**What to work on**. Every line from the one containing "is_Some (get_pcb c k)" through the end of the data is to be copied exactly, and nothing outside that range.

- - - - - - -

Lemma clear_keyboard_buf_eq buf :
  len buf = KEY_BUF_SIZE -> clear_keyboard_buf buf = Some (0, replicate 128 0, 0).
Proof.
  unfold clear_keyboard_buf, KEY_BUF_SIZE. intros Hl.
  destruct (for_range_fill (fun _ => 0) buf 0 128) as (l & -> & Hll & Hj); [lia|lia|].
  cbn [mbind option_bind]. assert (l = replicate 128 0) as ->; [|done].
  apply aget_ext; [rewrite length_replicate; lia|]. intros i Hi. rewrite Hj.
  replace ((0 <=? i) && (i <? 128)) with true by lia. rewrite aget_replicate by lia. done.
Qed.

Lemma clear_if_shown k t :
  len (keyboard_buf (k_kbd k)) = KEY_BUF_SIZE ->
  exists kb, (if ts (k_con k) =? t then '(_, k) ← on_kbd clear_keyboard_buf_caller k; Some k else Some k) =
      Some (k <| k_kbd := kb |>) /\
    kb = if ts (k_con k) =? t then (k_kbd k) <| keyboard_buf := replicate 128 0 |> <| key_idx := 0 |>
         else k_kbd k.
Proof.
  intros Hl. destruct (ts (k_con k) =? t).
  - unfold on_kbd, clear_keyboard_buf_caller, on_line. rewrite clear_keyboard_buf_eq by done.
    cbn [mbind option_bind]. by eexists.
  - exists (k_kbd k). split; [by destruct k|done].
Qed.

(** A change of one block keeps the shape of the tables. *)
Lemma pcbs_length k k' c :
  (forall q, q <> c -> get_pcb q k' = get_pcb q k) ->
  is_Some (get_pcb c k) -> is_Some (get_pcb c k') -> len (pcbs k') = len (pcbs k).
Proof.
  unfold get_pcb. intros Hq [b Hb] [b' Hb']. apply aget_range in Hb, Hb'.
  destruct (Z.lt_trichotomy (len (pcbs k')) (len (pcbs k))) as [H|[H|H] ]; [|done|].
  - specialize (Hq (len (pcbs k')) ltac:(lia)).
    destruct (aget_is_Some (pcbs k) (len (pcbs k'))) as [x Hx]; [lia|].
    rewrite Hx, aget_None in Hq by lia. done.
  - specialize (Hq (len (pcbs k)) ltac:(lia)).
    destruct (aget_is_Some (pcbs k') (len (pcbs k))) as [x Hx]; [lia|].
    rewrite Hx, aget_None in Hq by lia. done.
Qed.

- - - - - - -

**Response area**.
  is_Some (get_pcb c k) -> is_Some (get_pcb c k') -> len (pcbs k') = len (pcbs k).
Proof.
  unfold get_pcb. intros Hq [b Hb] [b' Hb']. apply aget_range in Hb, Hb'.
  destruct (Z.lt_trichotomy (len (pcbs k')) (len (pcbs k))) as [H|[H|H] ]; [|done|].
  - specialize (Hq (len (pcbs k')) ltac:(lia)).
    destruct (aget_is_Some (pcbs k) (len (pcbs k'))) as [x Hx]; [lia|].
    rewrite Hx, aget_None in Hq by lia. done.
  - specialize (Hq (len (pcbs k)) ltac:(lia)).
    destruct (aget_is_Some (pcbs k') (len (pcbs k))) as [x Hx]; [lia|].
    rewrite Hx, aget_None in Hq by lia. done.
Qed.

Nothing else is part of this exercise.